__ENTRIES SUPPLIED__:
(** X4.  Whatever the packet and the traffic, [sendReceive] changes nothing
    of the client but its connection; what is left to read is a tail of
    what there was to read; and at most one datagram is written: the bytes
    of the packet, to the remote address of the client. *)
Theorem sendReceive_touches_only_connection {codec : Codec} (c : Client)
    (packet : option Message) (expectedType : MessageType) :
  snd (sendReceive c packet expectedType)
  = set_Conn c (Conn (snd (sendReceive c packet expectedType))) /\
  (exists consumed,
     net.inbound (Conn c)
     = consumed ++ net.inbound (Conn (snd (sendReceive c packet expectedType)))) /\
  (net.outbound (Conn (snd (sendReceive c packet expectedType)))
   = net.outbound (Conn c) \/
   exists sent,
     packet = Some sent /\
     net.outbound (Conn (snd (sendReceive c packet expectedType)))
     = net.outbound (Conn c) ++ [(ToBytes sent, raddr c)]).
Proof.
  split; [apply sendReceive_frame|].
  destruct packet as [sent|].
  - destruct (hd None (net.writeResults (Conn c))) as [e|] eqn:Hw.
    + rewrite (sendReceive_unwritten _ _ _ Hw). cbn [snd set_Conn Conn unwritten].
      split; [exists []; reflexivity | left; reflexivity].
    + rewrite sendReceive_written by exact Hw. cbv zeta.
      cbn [snd set_Conn Conn with_inbound written net.inbound net.outbound].
      split; [apply receiveLoop_suffix|].
      right. exists sent. split; reflexivity.
  - cbn [sendReceive snd]. split; [exists []; reflexivity | left; reflexivity].
Qed.

(** X5.  [sendReceive] reads a datagram into a buffer of 8192 bytes: over
    two streams of events that agree read by read, up to the senders and to
    the bytes of the datagrams beyond the first 8192, it returns the same
    result. *)
Theorem sendReceive_ignores_bytes_beyond_buffer {codec : Codec} (c : Client)
    (packet : option Message) (expectedType : MessageType)
    (events events' : list net.ReadEvent) :
  Forall2 sameReceived events events' ->
  fst (sendReceive (delivering c events) packet expectedType)
  = fst (sendReceive (delivering c events') packet expectedType).
Proof.
  intros Hsame. destruct packet as [sent|]; [|reflexivity].
  unfold sendReceive, net.SetWriteDeadline, net.SetReadDeadline, net.WriteTo.
  cbn [delivering set_Conn Conn with_inbound net.writeResults net.inbound
       net.outbound raddr].
  destruct (net.writeResults (Conn c)) as [|[e|] rest]; cbn [net.inbound];
    try reflexivity.
  - pose proof (receiveLoop_sameReceived sent (inferExpectedType sent expectedType)
                  Hsame) as H.
    destruct (receiveLoop _ _ events) as [r1 l1].
    destruct (receiveLoop _ _ events') as [r2 l2]. exact H.
  - pose proof (receiveLoop_sameReceived sent (inferExpectedType sent expectedType)
                  Hsame) as H.
    destruct (receiveLoop _ _ events) as [r1 l1].
    destruct (receiveLoop _ _ events') as [r2 l2]. exact H.
Qed.

(** An Advertise followed by 8189 more bytes, and the same with another
    last byte: the 8193rd byte of the datagram. *)
Lemma sendReceive_ignores_bytes_beyond_buffer_witness :
  let solicit1 := {| MessageType_ := MessageTypeSolicit;
                     TransactionID_ := Fixture.xid1; Options := [] |} in
  let long (last : byte) :=
    [x02; x00; x11; x11] ++ repeat x00 (N.to_nat 8188) ++ [last] in
  fst (sendReceive (codec := Fixture.codec)
         (delivering (Fixture.client [] [] 0) [Fixture.dgram (long x01)])
         (Some solicit1) MessageTypeNone)
  = fst (sendReceive (codec := Fixture.codec)
           (delivering (Fixture.client [] [] 0) [Fixture.dgram (long xff)])
           (Some solicit1) MessageTypeNone).
Proof.
  intros solicit1 long.
  apply (@sendReceive_ignores_bytes_beyond_buffer Fixture.codec).
  constructor; [|constructor]. vm_compute. reflexivity.
Defined.

(** ** The exchange methods: what they send and what they take *)

Section ExchangeMore.

Context {codec : Codec}.

Lemma exchange_reply_matching (c c' : Client) (m sent reply : Message) :
  exchange c m = (inl (sent, reply), c') ->
  sent = stamped (transactionIDs c) m /\
  exists payload,
    matching sent (inferExpectedType sent MessageTypeNone) payload reply.
Proof.
  intros H. unfold exchange in H.
  destruct (sendReceive _ _ _) as [[r|e] c''] eqn:Hsr; cbn [fst snd] in H;
    [|discriminate].
  inversion H; subst.
  destruct (sendReceive_inl _ _ _ Hsr) as (s & rest & Hs & _ & Hloop & _).
  inversion Hs; subst s.
  destruct (receiveLoop_inl _ _ _ Hloop) as (pre & payload & from & _ & _ & Hm).
  split; [reflexivity|]. exists payload. exact Hm.
Qed.


End ExchangeMore.

(** X6.  When the message that [solicit] stamps and sends is a Solicit
    (the one of the library, or the caller's), the message that [solicit]
    returns as the answer is an Advertise of the transaction of the message
    sent, and the message sent is still a Solicit. *)
Theorem solicit_returns_Advertise {codec : Codec} (c c' : Client)
    (given : option Message) (built sent adv : Message) :
  match given with
  | None => NewSolicit (hardwareAddr c) [WithClientID (duid c)]
  | Some m => inl m
  end = inl built ->
  MessageType_ built = MessageTypeSolicit ->
  solicit c given = (inl (sent, adv), c') ->
  MessageType_ sent = MessageTypeSolicit /\
  MessageType_ adv = MessageTypeAdvertise /\
  TransactionID_ adv = TransactionID_ sent.
Proof.
  intros Hb Ht Hs. rewrite (solicit_exchange _ _ Hb) in Hs.
  destruct (exchange_reply_matching Hs) as (Hsent & payload & _ & Hx & Hty).
  assert (MessageType_ sent = MessageTypeSolicit) as Hst.
  { rewrite Hsent, stamped_MessageType. exact Ht. }
  split; [exact Hst|]. split; [|exact Hx].
  unfold inferExpectedType, Type_ in Hty. rewrite Hst in Hty. cbn in Hty.
  destruct Hty as [Hty|Hty]; [discriminate | exact Hty].
Qed.

Lemma solicit_returns_Advertise_witness :
  let c := Fixture.client [Fixture.dgram [x07; x00; x11; x11];
                           Fixture.dgram [x02; x00; x11; x11]] [Fixture.xid1] 0 in
  let sent := {| MessageType_ := MessageTypeSolicit; TransactionID_ := Fixture.xid1;
                 Options := [ClientIDOption Fixture.duid0; IAPDOption solicitIAPD] |} in
  let adv := {| MessageType_ := MessageTypeAdvertise; TransactionID_ := Fixture.xid1;
                Options := [] |} in
  fst (solicit (codec := Fixture.codec) c None) = inl (sent, adv) /\
  MessageType_ sent = MessageTypeSolicit /\
  MessageType_ adv = MessageTypeAdvertise /\
  TransactionID_ adv = TransactionID_ sent.
Proof.
  intros c sent adv. split; [vm_compute; reflexivity|].
  apply (@solicit_returns_Advertise Fixture.codec c
           (snd (solicit (codec := Fixture.codec) c None)) None
           {| MessageType_ := MessageTypeSolicit; TransactionID_ := Fixture.generated;
              Options := [ClientIDOption Fixture.duid0] |} sent adv).
  - reflexivity.
  - reflexivity.
  - vm_compute. reflexivity.
Defined.

(** X7.  When the library builds a Request from the Advertise, the message
    that [request] returns as the answer is a Reply of the transaction of
    the Request sent. *)
Theorem request_returns_Reply {codec : Codec} (c c' : Client)
    (adv built sent reply : Message) :
  NewRequestFromAdvertise (Some adv) [WithClientID (duid c)] = inl built ->
  MessageType_ built = MessageTypeRequest ->
  request c adv = (inl (sent, reply), c') ->
  MessageType_ sent = MessageTypeRequest /\
  MessageType_ reply = MessageTypeReply /\
  TransactionID_ reply = TransactionID_ sent.
Proof.
  intros Hb Ht Hr. rewrite (request_exchange _ _ Hb) in Hr.
  destruct (exchange_reply_matching Hr) as (Hsent & payload & _ & Hx & Hty).
  assert (MessageType_ sent = MessageTypeRequest) as Hst.
  { rewrite Hsent, stamped_MessageType.
    destruct (OneIAPD (Options adv)); exact Ht. }
  split; [exact Hst|]. split; [|exact Hx].
  unfold inferExpectedType, Type_ in Hty. rewrite Hst in Hty. cbn in Hty.
  destruct Hty as [Hty|Hty]; [discriminate | exact Hty].
Qed.

Lemma request_returns_Reply_witness :
  let c := Fixture.client [Fixture.dgram [x02; x00; x22; x22];
                           Fixture.dgram [x07; x00; x22; x22]] [Fixture.xid2] 0 in
  let adv := {| MessageType_ := MessageTypeAdvertise; TransactionID_ := Fixture.xid1;
                Options := [] |} in
  let sent := {| MessageType_ := MessageTypeRequest; TransactionID_ := Fixture.xid2;
                 Options := [ClientIDOption Fixture.duid0] |} in
  let reply := {| MessageType_ := MessageTypeReply; TransactionID_ := Fixture.xid2;
                  Options := [] |} in
  fst (request (codec := Fixture.codec) c adv) = inl (sent, reply) /\
  MessageType_ sent = MessageTypeRequest /\
  MessageType_ reply = MessageTypeReply /\
  TransactionID_ reply = TransactionID_ sent.
Proof.
  intros c adv sent reply. split; [vm_compute; reflexivity|].
  apply (@request_returns_Reply Fixture.codec c
           (snd (request (codec := Fixture.codec) c adv)) adv
           {| MessageType_ := MessageTypeRequest; TransactionID_ := Fixture.generated;
              Options := [ClientIDOption Fixture.duid0] |} sent reply).
  - reflexivity.
  - reflexivity.
  - vm_compute. reflexivity.
Defined.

__EXERCISE PROMPT__:
Within the listing above, extract exactly the lines from the line with "intros H. unfold exchange in H." to the line with "end = inl built ->", the two named lines included, and no others.

__RESPONSE TO THIS EXERCISE__:
  intros H. unfold exchange in H.
  destruct (sendReceive _ _ _) as [[r|e] c''] eqn:Hsr; cbn [fst snd] in H;
    [|discriminate].
  inversion H; subst.
  destruct (sendReceive_inl _ _ _ Hsr) as (s & rest & Hs & _ & Hloop & _).
  inversion Hs; subst s.
  destruct (receiveLoop_inl _ _ _ Hloop) as (pre & payload & from & _ & _ & Hm).
  split; [reflexivity|]. exists payload. exact Hm.
Qed.


End ExchangeMore.

(** X6.  When the message that [solicit] stamps and sends is a Solicit
    (the one of the library, or the caller's), the message that [solicit]
    returns as the answer is an Advertise of the transaction of the message
    sent, and the message sent is still a Solicit. *)
Theorem solicit_returns_Advertise {codec : Codec} (c c' : Client)
    (given : option Message) (built sent adv : Message) :
  match given with
  | None => NewSolicit (hardwareAddr c) [WithClientID (duid c)]
  | Some m => inl m
  end = inl built ->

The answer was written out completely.